Boduf Songs: Boduf Songs

Boduf Songs
Boduf Songs
Kranky
2005-10-04

Think of the most tragic person you know, especially one of those tormented artist types. Yes, preferably those who chose to end their life in the midst of their prime.

Yup, take your pick between Sylvia Plath, Ernest Hemingway, or Kurt Cobain. Other suggestions are welcome.

And then, imagine the manner of music that is playing in their head, in the days leading up to their demise.

Envisage the aural chronicling of the alternate ranges of furtive bleakness and suffocating pain crippling a soul that’s all too willing to let go, and a blurriness rooted in a haze of artificial substances. This is the world where one’s body is a chemical toilet, and the only solution to clean up the shit is to flush it all down.

This is what Boduf Songs’ eponymous debut, Mat Sweet’s solo singer-songwriter project, sounds like. He incidentally seems to be a fucked-up dude whose musical vocabulary is exclusively composed of minor, diminished, and atonal chords. Sweet (ironic name, really) is an even more melancholic version of Nick Drake, whose guitar plucking drowns Six Organs of Admittance in an ocean of overwhelming sorrow.

Boduf Songs is essentially a DIY lo-fi demo, albeit a rather good one. The quality is more Damien Rice than Pre-Vanderslice Mountain Goats, but the ubiquitous tape-hiss prevents studio sheen from peeking through. That lends a sense of intimacy to the proceedings, but such closeness is unnecessary in the presence of such misery. The effect of listening to the album – full immersion via headphones – is akin to barging open the gates of hell and plunging headfirst into the insanity, flames and all.

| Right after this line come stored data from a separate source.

Lemma split_on_rooted (l : list string) :
  l <> [] -> Forall plain l -> split_on slash (rooted l) = EmptyString :: l.
Proof.
  intros Hl Hall. unfold rooted.
  change ("/" +:+ join_with "/" l) with (EmptyString +:+ String slash (join_with "/" l)).
  rewrite split_on_app, (split_on_join l Hl (plain_noslash l Hall)). reflexivity.
Qed.

(** Two lists of plain segments that give the same path are the same. *)
Lemma rooted_inj (l1 l2 : list string) :
  Forall plain l1 -> Forall plain l2 -> rooted l1 = rooted l2 -> l1 = l2.
Proof.
  intros H1 H2 E.
  assert (Hroot : forall l, Forall plain l -> rooted [] = rooted l -> l = []).
  { intros l Hl El. destruct l as [|x l]; [reflexivity|].
    apply (f_equal (split_on slash)) in El.
    rewrite (split_on_rooted (x :: l)) in El by (try discriminate; exact Hl).
    cbn in El. inversion El; subst.
    apply Forall_cons in Hl as [[(Hne & _) _] _]. congruence. }
  destruct l1 as [|x1 l1].
  - symmetry. apply Hroot; assumption.
  - destruct l2 as [|x2 l2]; [apply (Hroot (x1 :: l1) H1); auto|].
    apply (f_equal (split_on slash)) in E.
    rewrite !split_on_rooted in E by (try discriminate; assumption).
    inversion E. reflexivity.
Qed.

Lemma removelast_snoc {A} (l : list A) (x : A) : List.removelast (l ++ [x]) = l.
Proof.
  apply List.removelast_last.
Qed.

Lemma parent_of_rooted (l : list string) (s : string) :
  Forall plain l -> plain s -> parent_of (rooted (l ++ [s])) = rooted l.
Proof.
  intros Hl Hs. unfold parent_of.
  rewrite split_on_rooted by (try (destruct l; discriminate); apply Forall_plain_snoc; assumption).
  change (EmptyString :: l ++ [s])%list with ((EmptyString :: l) ++ [s])%list.
  rewrite removelast_snoc.
  destruct l as [|x l]; reflexivity.
Qed.

Lemma basename_rooted (l : list string) (s : string) :
  Forall plain l -> plain s -> basename (rooted (l ++ [s])) = s.
Proof.
  intros Hl Hs. unfold basename.
  rewrite split_on_rooted by (try (destruct l; discriminate); apply Forall_plain_snoc; assumption).
  change (EmptyString :: l ++ [s])%list with ((EmptyString :: l) ++ [s])%list.
  apply List.last_last.
Qed.

Lemma prefixes_from_app (base : string) (l1 l2 : list string) :
  prefixes_from base (l1 ++ l2)
  = (prefixes_from base l1
     ++ prefixes_from (fold_left (fun b s => b +:+ "/" +:+ s) l1 base) l2)%list.
Proof.
  revert base. induction l1 as [|s l1 IH]; intros base; [reflexivity|].
  cbn [app prefixes_from fold_left]. rewrite IH. reflexivity.
Qed.

Lemma fold_left_rooted (l : list string) :
  l <> [] ->
  fold_left (fun b s => b +:+ "/" +:+ s) l EmptyString = rooted l.
Proof.
  induction l as [|t l IH] using rev_ind; [congruence|]. intros _.
  rewrite List.fold_left_app. cbn [fold_left].
  destruct l as [|x l'].
  - reflexivity.
  - rewrite IH by discriminate.
    change (rooted (x :: l') +:+ "/" +:+ t) with (rooted (x :: l') +:+ String slash t).
    apply rooted_snoc. discriminate.
Qed.

Lemma ancestors_rooted_nil : ancestors (rooted []) = [].
Proof. reflexivity. Qed.

Lemma ancestors_prefixes (l : list string) :
  Forall plain l -> ancestors (rooted l) = prefixes_from EmptyString l.
Proof.
  intros Hl. destruct l as [|x l']; [reflexivity|].
  unfold ancestors. rewrite split_on_rooted by (try discriminate; exact Hl).
  change (List.filter (fun s => negb (String.eqb s EmptyString)) (EmptyString :: x :: l'))
    with (nonempty (x :: l')).
  rewrite (plain_nonempty _ Hl). reflexivity.
Qed.

(** The ancestors of a path: those of its directory, then itself. *)
Lemma ancestors_rooted (l : list string) (s : string) :
  Forall plain l -> plain s ->
  ancestors (rooted (l ++ [s])) = (ancestors (rooted l) ++ [rooted (l ++ [s])])%list.
Proof.
  intros Hl Hs.
  rewrite !ancestors_prefixes by (try apply Forall_plain_snoc; assumption).
  rewrite prefixes_from_app. cbn [prefixes_from]. f_equal. f_equal.
  destruct l as [|x l'].
  - reflexivity.
  - rewrite fold_left_rooted by discriminate.
    change (rooted (x :: l') +:+ "/" +:+ s) with (rooted (x :: l') +:+ String slash s).
    apply rooted_snoc. discriminate.
Qed.

(** Every ancestor of a path is the path of a prefix of its segments,
    and so is the directory it lies in. *)
Lemma ancestors_prefix (l : list string) (q : string) :
  Forall plain l -> In q (ancestors (rooted l)) ->
  exists l1 s l2, l = (l1 ++ s :: l2)%list /\ q = rooted (l1 ++ [s]).
Proof.
  induction l as [|t l IH] using rev_ind; [intros _ []|].
  intros Hall Hin. apply Forall_app in Hall as [Hl Ht].
  apply Forall_cons in Ht as [Ht _].
  rewrite (ancestors_rooted l t Hl Ht) in Hin.
  apply in_app_or in Hin as [Hin|[<-|[]]].
  - destruct (IH Hl Hin) as (l1 & s & l2 & -> & ->).
    exists l1, s, (l2 ++ [t])%list. rewrite <- app_assoc. split; reflexivity.
  - exists l, t, []. split; reflexivity.
Qed.

(** *** What creating entries leaves alone *)

Lemma add_name_untouched (fs : filesystem) (p r : string) :
  r <> parent_of p -> add_name fs p !! r = fs !! r.
Proof.
  intros Hne. unfold add_name.
  destruct (fs !! parent_of p) as [[]|]; try reflexivity.
  destruct (existsb _ _); [reflexivity|].
  apply lookup_insert_ne. congruence.
Qed.

Lemma mkdir_each_untouched (paths : list string) (fs fs' : filesystem) (r : string) :
  (forall q, In q paths -> q <> r /\ parent_of q <> r) ->
  mkdir_each fs paths = Resolved fs' -> fs' !! r = fs !! r.
Proof.
  revert fs. induction paths as [|p rest IH]; intros fs Hfar; cbn.
  - intros H; inversion H; reflexivity.
  - destruct (Hfar p (or_introl eq_refl)) as [Hp Hpp].
    assert (Hrest : forall q, In q rest -> q <> r /\ parent_of q <> r)
      by (intros q Hq; apply Hfar; right; exact Hq).
    destruct (fs !! p) as [[]|] eqn:E; try discriminate.
    + apply IH, Hrest.
    + intros H. rewrite (IH _ Hrest H).
      rewrite lookup_insert_ne by exact Hp.
      apply add_name_untouched. congruence.
Qed.

Lemma mkdir_each_app (p1 p2 : list string) (fs fs' : filesystem) :
  mkdir_each fs (p1 ++ p2) = Resolved fs' ->
  exists fs1, mkdir_each fs p1 = Resolved fs1 /\ mkdir_each fs1 p2 = Resolved fs'.
Proof.
  revert fs. induction p1 as [|p r IH]; intros fs; [eauto|].
  cbn [app mkdir_each].
  destruct (fs !! p) as [[]|]; try discriminate; apply IH.
Qed.

Lemma length_app_lt {A} (l1 l2 : list A) (x : A) (l : list A) :
  l = (l1 ++ x :: l2)%list -> (length l1 < length l)%nat /\ (length (l1 ++ [x]) <= length l)%nat.
Proof.
  intros ->. rewrite !length_app. cbn. lia.
Qed.

(** [mkdir] of a path leaves every path with more segments as it was. *)
Lemma mkdir_recursive_untouched (fs fs' : filesystem) (l r : list string) :
  Forall plain l -> Forall plain r -> (length l < length r)%nat ->
  mkdir_recursive fs (rooted l) = Resolved fs' ->
  fs' !! rooted r = fs !! rooted r.
Proof.
  intros Hl Hr Hlen. apply mkdir_each_untouched.
  intros q Hq. destruct (ancestors_prefix l q Hl Hq) as (l1 & s & l2 & El & ->).
  destruct (length_app_lt l1 l2 s l El) as [H1 H2].
  assert (Hl1 : Forall plain l1 /\ plain s).
  { rewrite El in Hl. apply Forall_app in Hl as [Ha Hb].
    apply Forall_cons in Hb as [Hb _]. auto. }
  destruct Hl1 as [Hl1 Hs].
  split.
  - intros E. apply rooted_inj in E; [|apply Forall_plain_snoc; assumption | exact Hr].
    subst r. lia.
  - rewrite (parent_of_rooted l1 s Hl1 Hs).
    intros E. apply rooted_inj in E; [|assumption..]. subst r. lia.
Qed.

(** [mkdir] of a path makes it a directory, an empty one when nothing
    was there. *)
Lemma mkdir_recursive_target (fs fs' : filesystem) (l : list string) (s : string) :
  Forall plain l -> plain s ->
  mkdir_recursive fs (rooted (l ++ [s])) = Resolved fs' ->
  exists names,
    fs' !! rooted (l ++ [s]) = Some (Directory names)
    /\ (fs !! rooted (l ++ [s]) = Some (Directory names)
        \/ (fs !! rooted (l ++ [s]) = None /\ names = [])).
Proof.
  intros Hl Hs. unfold mkdir_recursive.
  rewrite (ancestors_rooted l s Hl Hs). intros Hall.
  apply mkdir_each_app in Hall as (fs1 & Hfirst & Hlast). revert Hlast.
  assert (Hsame : fs1 !! rooted (l ++ [s]) = fs !! rooted (l ++ [s])).
  { apply (mkdir_recursive_untouched fs fs1 l (l ++ [s]) Hl).
    - apply Forall_plain_snoc; assumption.
    - rewrite length_app. cbn. lia.
    - exact Hfirst. }
  cbn [mkdir_each]. rewrite Hsame.
  destruct (fs !! rooted (l ++ [s])) as [[]|] eqn:E; try discriminate;
    intros H; inversion H; subst fs'.
  - eexists. split; [rewrite Hsame; reflexivity | left; reflexivity].
  - exists []. split; [apply lookup_insert_eq | right; split; reflexivity].
Qed.

Lemma writeFile_untouched (fs fs' : filesystem) (p data r : string) :
  writeFile fs p data = Resolved fs' -> r <> p -> r <> parent_of p ->
  fs' !! r = fs !! r.
Proof.
  unfold writeFile. intros H Hp Hpp.
  destruct (fs !! p) as [[]|]; try discriminate.
  - inversion H. apply lookup_insert_ne. congruence.
  - destruct (fs !! parent_of p) as [[]|] eqn:E; try discriminate.
    inversion H. rewrite lookup_insert_ne by congruence.
    apply add_name_untouched, Hpp.
Qed.

(** A file that was not there is listed in its directory once it is
    written. *)
Lemma writeFile_listed (fs fs' : filesystem) (p data : string) (names : list string) :
  writeFile fs p data = Resolved fs' ->
  fs !! p = None -> fs !! parent_of p = Some (Directory names) ->
  ~ In (basename p) names ->
  fs' !! parent_of p = Some (Directory (names ++ [basename p])).
Proof.
  unfold writeFile. intros H Hp Hdir Hnew. rewrite Hp, Hdir in H.
  inversion H; subst fs'.
  assert (Hne : p <> parent_of p) by (intros E; rewrite <- E, Hp in Hdir; discriminate).
  rewrite lookup_insert_ne by exact Hne.
  unfold add_name. rewrite Hdir.
  destruct (existsb _ names) eqn:Ex.
  - exfalso. apply existsb_exists in Ex as (x & Hx & Hb).
    apply String.eqb_eq in Hb. subst x. exact (Hnew Hx).
  - apply lookup_insert_eq.
Qed.

Section Properties.

Variable __dirname : string.
Variable ToNumber_other : value -> result number.

Local Abbreviation getStories := (getStories __dirname).
Local Abbreviation getStoryByFolderName := (getStoryByFolderName __dirname).
Local Abbreviation getChaptersForStory := (getChaptersForStory __dirname ToNumber_other).
Local Abbreviation getChapterDetails := (getChapterDetails __dirname).
Local Abbreviation readChapterContent := (readChapterContent __dirname).
Local Abbreviation CHAPTERS_METADATA_DIR := (CHAPTERS_METADATA_DIR __dirname).
Local Abbreviation chapterPath := (chapterPath __dirname).

(** C2.  When the chapter directory of a story is absent, so that
    reading it fails with ENOENT, [getChaptersForStory] resolves to the
    empty array; it does not reject. *)
Theorem getChaptersForStory_absent_directory
    (first : nat) (fs : filesystem) (folderName : string) :
  readdir fs (path_join [CHAPTERS_METADATA_DIR; folderName])
    = Rejected (SystemError ENOENT) ->
  getChaptersForStory first fs folderName = Resolved [].
Proof.
  intros H. unfold getChaptersForStory, read_chapters.
  rewrite H. reflexivity.
Qed.



(** *** The catalog *)

Lemma Array_find_first (pred : value -> result bool)
    (before : list value) (s : value) (after : list value) :
  Forall (fun t => pred t = Resolved false) before ->
  pred s = Resolved true ->
  Array_find pred (before ++ s :: after)%list = Resolved s.
Proof.
  induction 1 as [|t before Ht _ IH]; intros Hs; cbn.
  - rewrite Hs. reflexivity.
  - rewrite Ht. cbn. auto.
Qed.
(** A sell whose announcement Telegram rejects: the handler throws before
    the close, the signal of the pair stays open, and the redelivered
    event is skipped as a duplicate. *)
Example rejected_announcement_leaves_signal_open :
  let st := mkState noGuards [openA] 0 [] in
  let st1 := webhook telegramOff [sellEvent] st in
  file st1 = [openA]
  ∧ notes st1 = [SellSeen "W1" "M1" (q 100 1)]
  ∧ webhook paperTrading [sellEvent] st1 = st1
  ∧ status <$> file (webhook paperTrading [sellEvent] st) = [closed].
Proof. vm_compute. by split_and!. Qed.



End WebhookProperties.

Section AggregateFacts.
Import Signals Index Webhook WebhookSpec.

Implicit Types (xs acc l : list (string * Qc)) (m k : string) (a v : Qc).

Lemma addTransfer_split actor (acc : list (string * Qc) * list (string * Qc)) t :
  addTransfer actor acc t
  = (match buyOf actor t with Some x => bump x.1 x.2 acc.1 | None => acc.1 end,
     match sellOf actor t with Some x => bump x.1 x.2 acc.2 | None => acc.2 end).
Proof.
  unfold addTransfer, buyOf, sellOf. destruct acc as [bs ss].
  destruct (t_mint t) as [mint|]; [|done]. destruct (tokenAmount t) as [amt|]; [|done].
  destruct (String.eqb mint ""); [done|].
  destruct (bool_decide (amt = 0%Qc)); [done|].
  destruct (bool_decide (toUserAccount t = Some actor)); [done|].
  by destruct (bool_decide (fromUserAccount t = Some actor)).
Qed.

Lemma aggregate_bumpAll actor txfers :
  aggregate actor txfers
  = (bumpAll (omap (buyOf actor) txfers) [], bumpAll (omap (sellOf actor) txfers) []).
Proof.
  unfold aggregate.
  assert (∀ acc : list (string * Qc) * list (string * Qc),
            foldl (addTransfer actor) acc txfers
            = (bumpAll (omap (buyOf actor) txfers) acc.1,
               bumpAll (omap (sellOf actor) txfers) acc.2)) as H; [|by rewrite H].
  induction txfers as [|t txfers IH]; intros acc; simpl; [by destruct acc|].
  rewrite IH, addTransfer_split. simpl.
  destruct (buyOf actor t), (sellOf actor t); done.
Qed.

Lemma bump_keys_in m a l : m ∈ l.*1 → (bump m a l).*1 = l.*1.
Proof.
  induction l as [|[k v] l IH]; simpl; [by intros ?%elem_of_nil|].
  destruct (String.eqb_spec k m) as [->|Hne]; [done|]. simpl.
  intros [?|?]%elem_of_cons; [congruence|]. f_equal. by apply IH.
Qed.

True to the freak-folk genre, there is a series of laptop embellishments build upon Sweet’s sadness. They are non-invasive and sparse. A chime here, a swell there, little isolated throbbing stabs permeating the blank spaces. They are apt representations of the moans of a spirit in purgatory, a gnashing of teeth manifested in musical arrangment.

Sweet sings in a voice which is best described as a ‘lush hush’, a thickness that is compressed into whispered tones. Instead of centering the attention on his pipes, the reverb makes the vocals blend in as part of the arrangements. Furthermore, with lyrics as vague as song titles like “Puke a Pitch Black Rainbow to the Sun” and “Oh Celebrate Your Vague Words and Coquettish Sovereignty” suggest, they serve as accompaniment more than a focal point.

We ask ourselves the question – how much sadness can one man accumulate in the course of a lifetime? And Sweet answers in every note and turn of phrase – an eternity’s worth.

Indeed, this is mood music for depressives.